(the image is from the cover of The Manga Guide to Biochemistry.)
If we are “soulsteading”, why do we care about the body? Shouldn’t we, monk-like, ascend to the higher realms of the mind and leave the body behind? If we are philosophers, are we not practicing death, as Socrates argues in Phaedo? Why care about the body at all? Surely lifting weights and eating healthy are for meatheads and hippies, not for deep thinkers like us!
I have been studying up on my biochemistry, partly for my job as a strength and nutrition coach at Barbell Logic, but also for my own sake. I had a congenital heart defect that needed a surgical fix, but they found worrisome things in some of the CT scans. I started looking into diet, health, the nature of the body, the drive to obesity in modern people, and dementia. I saw Casey Means on Tucker’s podcast. She reminded me of some things I already knew about agriculture and medicine, which would both rather fix problems than prevent them. I think it was Mark Hyman who said the current plan for food and drug producers is to privatize the profit while socializing the costs–in other words, pushing food that is known to be profoundly unhealthy, pocketing the profits, and letting the publicly funded medical system take care of the damage. Similar things happen in agriculture, as anyone knows who reads Wendell Berry.
I’ve been reading a lot. First was Casey Means’ book Good Energy, then several books by Robert Lustig: Metabolical and Fat Chance, largely about the addictive and obesogenic effects of sugar. I detoured into Thomas Seyfried’s work on whether cancer is a metabolic disease (TL;DR: yeah, probably, and if I get cancer I’m going keto), and then poked into the writing of Dale Bredesen about treatment of Alzheimer’s disease. I read a study of a pilot test of his protocol to see if he was full of excrement. It didn’t seem like he was, so I am now deep down the Alzheimer’s prevention rabbit hole.
Dr. Lustig says in his books and podcasts that he doesn’t think obesity is a choice, but that it has to do with bad biochemistry. As far as I can tell, his science is correct but his philosophy is a little bit off. Why write books arguing about ways to improve public health if there isn’t choice? There is such a thing as the will, and humans can choose, but the horizon of possible choices can be limited by your biochemistry.
For example: if you eat sugar, specifically fructose, it causes fat to be deposited in the liver, which leads to insulin resistance, which leads to high levels of insulin in the blood, which down-regulates your leptin sensitivity, which means that you don’t feel full or satisfied after eating. You attempt to moderate your portions but experience cravings that make it very difficult. There is choice, but the biochemistry is stacked against you.

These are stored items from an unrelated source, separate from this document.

Lemma flat_app l k : flat (l ++ k) = flat l ++ flat k.
Proof. induction l as [|[f v] l IH]; [done|]. simpl. by rewrite IH. Qed.

Lemma length_flat prs : length (flat prs) = (2 * length prs)%nat.
Proof. induction prs as [|[f v] prs IH]; [done|]. simpl. lia. Qed.

Lemma bsize_app l k : bsize (l ++ k) = bsize l + bsize k.
Proof. induction l as [|e l IH]; [done|]. cbn [app bsize]. lia. Qed.

Lemma bsize_body l k : body <$> l = body <$> k -> bsize l = bsize k.
Proof.
  revert k. induction l as [|e l IH]; intros [|f k] Hb; try done. cbn in Hb. injection Hb as He Hb. cbn [bsize].
  by rewrite He, (IH k).
Qed.

Lemma bsize_nonneg es : 0 <= bsize es.
Proof. induction es as [|e es IH]; [done|]. cbn [bsize]. pose proof (zlen_nonneg (body e)). lia. Qed.

(** The size of a ziplist, from its contents alone. *)
Lemma zsize_bsize es : bsize es + zlen es <= zsize es <= bsize es + 5 * zlen es.
Proof.
  induction es as [|e es IH]; [done|]. cbn [bsize zsize]. rewrite zlen_cons. unfold rawlen, plsize.
  destruct (big e); lia.
Qed.

Lemma zlen_values es : zlen (values es) = zlen es.
Proof. unfold zlen, values. by rewrite length_fmap. Qed.

Lemma zlen_flat prs : zlen (flat prs) = 2 * zlen prs.
Proof. unfold zlen. rewrite length_flat. lia. Qed.

Lemma values_flat es prs : values es = flat prs -> zlen es = 2 * zlen prs.
Proof. intros Hv. by rewrite <- zlen_values, Hv, zlen_flat. Qed.

(** ** Fields *)

Lemma find_every_absent f (prs : list (list Z * list Z)) : (f ∉ prs.*1) -> find_every f 1 0 (flat prs) = None.
Proof.
  induction prs as [|[a v] prs IH]; [done|]. rewrite fmap_cons, not_elem_of_cons. intros [Hne Hf]. cbn in Hne.
  cbn [flat find_every]. rewrite bool_decide_false by congruence. by rewrite IH.
Qed.

Lemma find_every_present f (l k : list (list Z * list Z)) v : (f ∉ l.*1) -> find_every f 1 0 (flat (l ++ (f, v) :: k)) = Some (2 * length l)%nat.
Proof.
  induction l as [|[a w] l IH]; [intros _; cbn; by rewrite bool_decide_true|].
  rewrite fmap_cons, not_elem_of_cons. intros [Hne Hf]. cbn in Hne.
  cbn [app flat find_every]. rewrite bool_decide_false by congruence. rewrite IH by done. cbn. f_equal. lia.
Qed.

Lemma field_split f (prs : list (list Z * list Z)) : (f ∉ prs.*1) \/ (exists l v k, prs = l ++ (f, v) :: k /\ (f ∉ l.*1)).
Proof.
  induction prs as [|[a v] prs IH]; [left; apply not_elem_of_nil|]. destruct (decide (a = f)) as [->|Hne].
  - right. exists [], v, prs. split; [done|]. apply not_elem_of_nil.
  - destruct IH as [Hf|(l & w & k & -> & Hf)]; [left | right; exists ((a, v) :: l), w, k; split; [done|]];
      rewrite fmap_cons, not_elem_of_cons; by split.
Qed.

Lemma values_split es l k : values es = l ++ k -> exists es1 es2, es = es1 ++ es2 /\ values es1 = l /\ values es2 = k.
Proof. intros (es1 & es2 & ? & ? & ?)%fmap_app_inv. by exists es1, es2. Qed.

Lemma values_uncons es v k : values es = v :: k -> exists e es', es = e :: es' /\ bval (body e) = v /\ values es' = k.
Proof. destruct es as [|e es]; [done|]. unfold values. rewrite fmap_cons. intros [= <- <-]. by exists e, es. Qed.

(** The entries of a field and its value. *)
Record field_at (es : list zent) (l k : list (list Z * list Z)) (f v : list Z) (es1 : list zent) (ef ev : zent) (es2 : list zent) : Prop := {
  fa_es : es = es1 ++ ef :: ev :: es2;
  fa_before : values es1 = flat l;
  fa_field : bval (body ef) = f;
  fa_value : bval (body ev) = v;
  fa_after : values es2 = flat k;
}.

Lemma find_field_ok zl es prs f : zl_repr zl es -> values es = flat prs ->
  ((f ∉ prs.*1) /\ find_field zl f = Some None) \/
  (exists l v k es1 ef ev es2, prs = l ++ (f, v) :: k /\ (f ∉ l.*1) /\ field_at es l k f v es1 ef ev es2 /\
    find_field zl f = Some (Some (zpos es1)) /\ value_of zl (zpos es1) = Some (zpos (es1 ++ [ef]))).
Proof.
  intros Hr Hv. assert (find_field zl f = Some ((fun i => zpos (take i es)) <$> find_every f 1 0 (flat prs))) as Hfind.
  { unfold find_field. rewrite (ziplistIndex_ok zl es 0 Hr) by (done || unfold INT32_MIN; lia). simpl_bind.
    destruct es as [|e es]; [by destruct prs as [|[]]|].
    replace (zelem_pos (e :: es) 0) with (Some (zpos [])) 
      by (unfold zelem_pos; change (0 <? 0) with false; cbv iota zeta; pose proof (zlen_nonneg es);
          rewrite (proj2 (Z.ltb_lt 0 (zlen (e :: es)))) by (rewrite zlen_cons; lia); done).
    rewrite (ziplistFind_ok zl [] (e :: es) f 1 Hr) by lia. change (Z.to_nat 1) with 1%nat. by rewrite Hv. }
  destruct (field_split f prs) as [Hf|(l & v & k & -> & Hf)].
  - left. split; [done|]. by rewrite Hfind, find_every_absent.
  - right. rewrite find_every_present in Hfind by done. cbn [fmap option_fmap option_map] in Hfind. rewrite flat_app in Hv. cbn [flat] in Hv.
    apply values_split in Hv as (es1 & es2 & -> & H1 & Hv). apply values_uncons in Hv as (ef & es3 & -> & H2 & Hv).
    apply values_uncons in Hv as (ev & es4 & -> & H3 & Hv).
    assert (take (2 * length l) (es1 ++ ef :: ev :: es4) = es1) as Htake.
    { rewrite take_app_length'; [done|]. pose proof (length_flat l) as Hlen. rewrite <- H1 in Hlen. unfold values in Hlen.
      rewrite length_fmap in Hlen. lia. }
    exists l, v, k, es1, ef, ev, es4. rewrite Htake in Hfind. split_and!; [done | done | done | done|].
    unfold value_of. rewrite (ziplistNext_ok zl es1 ef (ev :: es4) Hr). done.
Qed.

Lemma map_field (l k : list (list Z * list Z)) f v : NoDup ((l ++ (f, v) :: k).*1) -> (list_to_map (l ++ (f, v) :: k) : gmap (list Z) (list Z)) !! f = Some v.
Proof.
  intros Hnd. apply elem_of_list_to_map_1; [done|]. rewrite elem_of_app, elem_of_cons. auto.
Qed.

Lemma map_no_field f (prs : list (list Z * list Z)) : (f ∉ prs.*1) -> (list_to_map prs : gmap (list Z) (list Z)) !! f = None.
Proof. apply not_elem_of_list_to_map_1. Qed.

(** ** Lookups *)

(** The value [v] is the string [s], or the integer whose decimal notation it is. *)
Definition val_is (v : hash_val) (s : list Z) : Prop :=
  match v with
  | Vstr t => t = s
  | Vll n => is_ll n /\ ll2string_out n = s
  end.

Lemma get_at zl X prev e Y p : zl = X ++ ent prev e ++ Y -> p = zlen X -> ent_ok prev e ->
  exists g v, ziplistGet zl (Some p) = Some (Some g) /\ zlget_val zl g = Some v /\ val_is v (bval (body e)).
Proof.
  intros HX Hp Hok. destruct (ziplistGet_at zl X prev e Y p HX Hp Hok) as ([sstr slen|sval] & Hg & Hs & Hll);
    cbn [zlget_string] in Hs; eexists _, _; (split; [exact Hg|]); cbn [zlget_val].
  - rewrite Hs. simpl_bind. by split.
  - split; [done|]. cbn. split; [done|]. by apply (inj Some) in Hs.
Qed.

Lemma get_entry zl l e k : zl_repr zl (l ++ e :: k) ->
  exists g v, ziplistGet zl (Some (zpos l)) = Some (Some g) /\ zlget_val zl g = Some v /\ val_is v (bval (body e)).
Proof.
  intros Hr. destruct (repr_entry zl l e k Hr) as (X & Y & HX & Hp & Hok & _). by eapply get_at.
Qed.

Lemma val_sds v s : val_is v s -> int_safe s ->
  match v with Vstr t => Some t | Vll n => sdsfromlonglong n end = Some s.
Proof. destruct v as [t|n]; [by intros ->|]. intros [Hll <-] Hs. by apply sds_of_ll. Qed.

This leads to my main point: you have a duty to maximize your health because you are an embodied soul. The soul is the form of the body, the first actuality of a body capable of having life. No body, no soul! The soul may be immortal, as I believe, but you aren’t an angel. You are a bodily creature who can touch the realm of the angels, but only if your body is in order. If your biochemistry plays such a big role in your cravings and passions, you need to calm those down just to be capable of making good choices. If you make the wrong choices, eat the wrong things, get exposed to the wrong toxins, your rationality could be suppressed. What good is a soul if you can’t think?
The sin of Adam and Eve was dietary.